### Work task
First find the line with "(* ===== verification/NotifySpec.v ===== *)" in the entries below, then set down exactly every line through the line with "From stdpp Require Import sorting.", that line included.

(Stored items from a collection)
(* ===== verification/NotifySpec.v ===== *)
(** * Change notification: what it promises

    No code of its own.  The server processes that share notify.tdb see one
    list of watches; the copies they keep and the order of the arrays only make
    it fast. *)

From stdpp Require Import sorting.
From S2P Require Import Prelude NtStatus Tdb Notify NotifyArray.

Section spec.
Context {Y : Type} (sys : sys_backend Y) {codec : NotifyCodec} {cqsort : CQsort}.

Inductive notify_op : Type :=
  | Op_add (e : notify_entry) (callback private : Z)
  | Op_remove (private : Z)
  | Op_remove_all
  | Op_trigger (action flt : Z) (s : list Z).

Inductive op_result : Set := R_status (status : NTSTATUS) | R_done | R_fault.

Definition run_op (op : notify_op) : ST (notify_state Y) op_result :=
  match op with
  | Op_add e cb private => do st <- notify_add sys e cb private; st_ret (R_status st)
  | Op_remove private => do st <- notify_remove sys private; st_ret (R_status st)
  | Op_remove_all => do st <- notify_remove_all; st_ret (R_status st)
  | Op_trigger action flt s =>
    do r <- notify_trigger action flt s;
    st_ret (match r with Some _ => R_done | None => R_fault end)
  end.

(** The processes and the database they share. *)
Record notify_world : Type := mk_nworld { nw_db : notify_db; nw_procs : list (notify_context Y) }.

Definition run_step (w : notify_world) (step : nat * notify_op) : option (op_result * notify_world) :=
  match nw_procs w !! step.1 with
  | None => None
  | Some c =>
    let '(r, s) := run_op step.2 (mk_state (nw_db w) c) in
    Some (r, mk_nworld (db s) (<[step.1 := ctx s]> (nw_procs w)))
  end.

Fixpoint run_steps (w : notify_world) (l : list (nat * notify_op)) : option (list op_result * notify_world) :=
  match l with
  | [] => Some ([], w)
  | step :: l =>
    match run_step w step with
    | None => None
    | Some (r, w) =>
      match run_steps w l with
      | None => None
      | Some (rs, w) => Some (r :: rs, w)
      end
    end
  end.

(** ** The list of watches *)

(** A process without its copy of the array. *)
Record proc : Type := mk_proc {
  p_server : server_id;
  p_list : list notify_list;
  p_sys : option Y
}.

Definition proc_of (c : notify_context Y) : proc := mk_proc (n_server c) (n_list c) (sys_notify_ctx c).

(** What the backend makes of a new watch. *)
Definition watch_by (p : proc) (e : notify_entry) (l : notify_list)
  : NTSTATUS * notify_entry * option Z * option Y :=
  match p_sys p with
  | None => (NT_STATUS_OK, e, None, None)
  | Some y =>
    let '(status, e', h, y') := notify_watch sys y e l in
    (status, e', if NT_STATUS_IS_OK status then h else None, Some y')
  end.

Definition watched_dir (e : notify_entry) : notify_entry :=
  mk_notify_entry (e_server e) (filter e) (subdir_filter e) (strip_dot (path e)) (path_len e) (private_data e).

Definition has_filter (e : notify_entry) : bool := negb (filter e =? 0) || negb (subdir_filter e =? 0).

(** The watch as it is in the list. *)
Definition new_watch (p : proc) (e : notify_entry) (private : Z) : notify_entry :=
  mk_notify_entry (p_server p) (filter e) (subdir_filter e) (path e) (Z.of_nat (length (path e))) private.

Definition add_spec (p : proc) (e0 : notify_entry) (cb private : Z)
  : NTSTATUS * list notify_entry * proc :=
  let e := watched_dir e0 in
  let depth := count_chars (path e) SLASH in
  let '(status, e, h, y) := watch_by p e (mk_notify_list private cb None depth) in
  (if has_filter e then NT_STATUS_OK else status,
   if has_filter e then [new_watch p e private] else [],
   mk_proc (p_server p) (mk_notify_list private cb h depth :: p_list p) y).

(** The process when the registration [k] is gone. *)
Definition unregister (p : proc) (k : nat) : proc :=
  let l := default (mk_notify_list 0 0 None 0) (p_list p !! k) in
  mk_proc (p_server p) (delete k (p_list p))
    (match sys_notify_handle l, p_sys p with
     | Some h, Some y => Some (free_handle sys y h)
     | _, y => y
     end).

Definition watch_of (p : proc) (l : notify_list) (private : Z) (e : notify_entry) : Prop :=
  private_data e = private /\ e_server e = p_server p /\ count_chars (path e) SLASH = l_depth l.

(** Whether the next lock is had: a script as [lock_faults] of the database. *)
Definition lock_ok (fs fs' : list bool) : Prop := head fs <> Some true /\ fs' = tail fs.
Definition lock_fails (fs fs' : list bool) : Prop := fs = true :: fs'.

==

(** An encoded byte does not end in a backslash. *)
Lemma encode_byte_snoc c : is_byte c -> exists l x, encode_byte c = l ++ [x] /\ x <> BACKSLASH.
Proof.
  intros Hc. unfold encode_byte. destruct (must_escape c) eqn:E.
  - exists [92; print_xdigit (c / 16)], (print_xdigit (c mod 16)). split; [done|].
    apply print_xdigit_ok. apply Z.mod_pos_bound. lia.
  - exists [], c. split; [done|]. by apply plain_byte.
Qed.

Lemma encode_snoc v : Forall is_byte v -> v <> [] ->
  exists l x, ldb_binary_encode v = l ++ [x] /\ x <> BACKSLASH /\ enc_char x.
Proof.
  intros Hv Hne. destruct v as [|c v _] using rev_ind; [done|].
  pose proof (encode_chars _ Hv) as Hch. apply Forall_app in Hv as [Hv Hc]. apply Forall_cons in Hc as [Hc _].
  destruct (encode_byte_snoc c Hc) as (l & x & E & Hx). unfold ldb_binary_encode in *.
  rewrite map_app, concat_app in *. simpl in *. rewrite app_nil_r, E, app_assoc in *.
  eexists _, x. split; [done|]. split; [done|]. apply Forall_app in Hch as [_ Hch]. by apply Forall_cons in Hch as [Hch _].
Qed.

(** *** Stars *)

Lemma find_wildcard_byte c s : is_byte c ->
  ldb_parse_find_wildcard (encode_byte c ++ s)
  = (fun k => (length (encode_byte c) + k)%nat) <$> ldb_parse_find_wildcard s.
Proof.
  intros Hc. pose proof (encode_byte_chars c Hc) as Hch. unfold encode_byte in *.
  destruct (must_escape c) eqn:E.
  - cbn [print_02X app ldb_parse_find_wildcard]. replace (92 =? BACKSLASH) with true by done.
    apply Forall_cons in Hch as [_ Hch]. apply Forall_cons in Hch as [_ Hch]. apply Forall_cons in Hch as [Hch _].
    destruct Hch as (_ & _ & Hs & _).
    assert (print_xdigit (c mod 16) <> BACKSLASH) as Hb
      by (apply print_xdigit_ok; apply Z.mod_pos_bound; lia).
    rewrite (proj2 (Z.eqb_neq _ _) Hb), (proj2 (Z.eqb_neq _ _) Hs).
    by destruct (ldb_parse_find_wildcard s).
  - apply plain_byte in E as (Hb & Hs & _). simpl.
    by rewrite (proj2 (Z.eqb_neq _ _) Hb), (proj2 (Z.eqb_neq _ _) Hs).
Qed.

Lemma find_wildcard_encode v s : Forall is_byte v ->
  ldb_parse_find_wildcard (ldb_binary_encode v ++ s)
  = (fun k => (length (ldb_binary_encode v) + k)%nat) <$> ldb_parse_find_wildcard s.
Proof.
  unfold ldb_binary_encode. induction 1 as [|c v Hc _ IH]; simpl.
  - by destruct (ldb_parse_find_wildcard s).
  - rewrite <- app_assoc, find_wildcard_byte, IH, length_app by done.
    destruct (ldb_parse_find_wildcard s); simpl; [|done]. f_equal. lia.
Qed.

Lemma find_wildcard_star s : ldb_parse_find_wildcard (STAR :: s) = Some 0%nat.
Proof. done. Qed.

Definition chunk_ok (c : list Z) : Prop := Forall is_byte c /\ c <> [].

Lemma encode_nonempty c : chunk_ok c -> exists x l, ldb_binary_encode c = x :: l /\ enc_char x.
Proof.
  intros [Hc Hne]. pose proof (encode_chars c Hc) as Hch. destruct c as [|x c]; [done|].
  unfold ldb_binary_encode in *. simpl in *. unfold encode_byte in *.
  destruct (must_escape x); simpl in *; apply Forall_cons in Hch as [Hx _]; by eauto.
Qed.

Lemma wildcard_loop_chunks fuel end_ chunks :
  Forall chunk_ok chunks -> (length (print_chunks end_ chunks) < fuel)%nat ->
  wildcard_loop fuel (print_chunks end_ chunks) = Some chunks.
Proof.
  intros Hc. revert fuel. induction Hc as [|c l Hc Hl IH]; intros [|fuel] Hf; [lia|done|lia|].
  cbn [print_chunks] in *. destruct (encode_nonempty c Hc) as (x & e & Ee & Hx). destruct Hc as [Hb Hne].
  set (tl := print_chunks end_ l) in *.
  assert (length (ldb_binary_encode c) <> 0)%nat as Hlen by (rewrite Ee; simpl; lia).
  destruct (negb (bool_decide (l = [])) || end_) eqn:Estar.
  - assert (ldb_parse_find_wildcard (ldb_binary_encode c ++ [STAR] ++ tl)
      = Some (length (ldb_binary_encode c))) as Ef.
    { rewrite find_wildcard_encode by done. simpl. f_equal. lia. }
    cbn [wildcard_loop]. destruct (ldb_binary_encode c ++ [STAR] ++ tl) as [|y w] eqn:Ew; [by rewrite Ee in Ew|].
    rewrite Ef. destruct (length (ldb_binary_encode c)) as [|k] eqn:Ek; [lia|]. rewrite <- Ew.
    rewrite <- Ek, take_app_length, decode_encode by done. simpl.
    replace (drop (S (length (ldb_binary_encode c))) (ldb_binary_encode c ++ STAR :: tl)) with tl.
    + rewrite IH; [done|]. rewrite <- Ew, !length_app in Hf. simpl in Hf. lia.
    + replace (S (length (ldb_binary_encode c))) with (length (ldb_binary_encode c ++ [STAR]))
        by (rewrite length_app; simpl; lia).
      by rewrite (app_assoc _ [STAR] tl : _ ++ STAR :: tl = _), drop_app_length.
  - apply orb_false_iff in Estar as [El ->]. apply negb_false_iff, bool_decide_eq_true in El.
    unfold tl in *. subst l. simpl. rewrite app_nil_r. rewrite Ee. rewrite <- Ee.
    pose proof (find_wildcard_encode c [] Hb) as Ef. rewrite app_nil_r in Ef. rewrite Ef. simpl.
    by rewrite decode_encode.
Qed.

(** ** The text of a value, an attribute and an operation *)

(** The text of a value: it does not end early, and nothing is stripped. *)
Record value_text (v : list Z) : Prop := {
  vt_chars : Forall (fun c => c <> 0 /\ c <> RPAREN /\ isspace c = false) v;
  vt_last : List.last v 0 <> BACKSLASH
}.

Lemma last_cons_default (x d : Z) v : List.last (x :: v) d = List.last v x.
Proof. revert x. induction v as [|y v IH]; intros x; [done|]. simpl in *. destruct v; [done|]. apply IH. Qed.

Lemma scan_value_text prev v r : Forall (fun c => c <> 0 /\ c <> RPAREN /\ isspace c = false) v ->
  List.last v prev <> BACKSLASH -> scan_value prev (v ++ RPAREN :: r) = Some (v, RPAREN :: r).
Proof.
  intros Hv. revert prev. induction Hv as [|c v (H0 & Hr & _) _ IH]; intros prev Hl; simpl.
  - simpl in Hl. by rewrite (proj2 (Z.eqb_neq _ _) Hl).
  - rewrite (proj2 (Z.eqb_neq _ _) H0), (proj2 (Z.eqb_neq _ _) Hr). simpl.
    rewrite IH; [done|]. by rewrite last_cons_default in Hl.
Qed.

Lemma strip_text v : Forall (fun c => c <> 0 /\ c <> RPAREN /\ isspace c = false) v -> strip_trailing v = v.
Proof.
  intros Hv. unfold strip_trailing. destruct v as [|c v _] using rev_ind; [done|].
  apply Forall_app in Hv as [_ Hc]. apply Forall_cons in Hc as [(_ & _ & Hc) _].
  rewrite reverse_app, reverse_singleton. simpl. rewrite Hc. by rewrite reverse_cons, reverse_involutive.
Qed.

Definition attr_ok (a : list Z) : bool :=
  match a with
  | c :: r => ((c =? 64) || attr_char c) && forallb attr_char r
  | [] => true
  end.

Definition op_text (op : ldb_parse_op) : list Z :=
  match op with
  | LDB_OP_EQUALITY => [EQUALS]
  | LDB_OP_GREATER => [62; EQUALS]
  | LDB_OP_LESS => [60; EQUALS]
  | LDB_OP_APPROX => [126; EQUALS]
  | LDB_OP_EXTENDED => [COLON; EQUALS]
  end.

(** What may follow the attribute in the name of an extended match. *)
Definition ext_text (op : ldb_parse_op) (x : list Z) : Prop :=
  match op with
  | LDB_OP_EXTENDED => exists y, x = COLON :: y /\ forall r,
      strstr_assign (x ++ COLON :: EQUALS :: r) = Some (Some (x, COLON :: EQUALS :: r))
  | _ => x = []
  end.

### Answer box
(* ===== verification/NotifySpec.v ===== *)
(** * Change notification: what it promises

    No code of its own.  The server processes that share notify.tdb see one
    list of watches; the copies they keep and the order of the arrays only make
    it fast. *)

From stdpp Require Import sorting.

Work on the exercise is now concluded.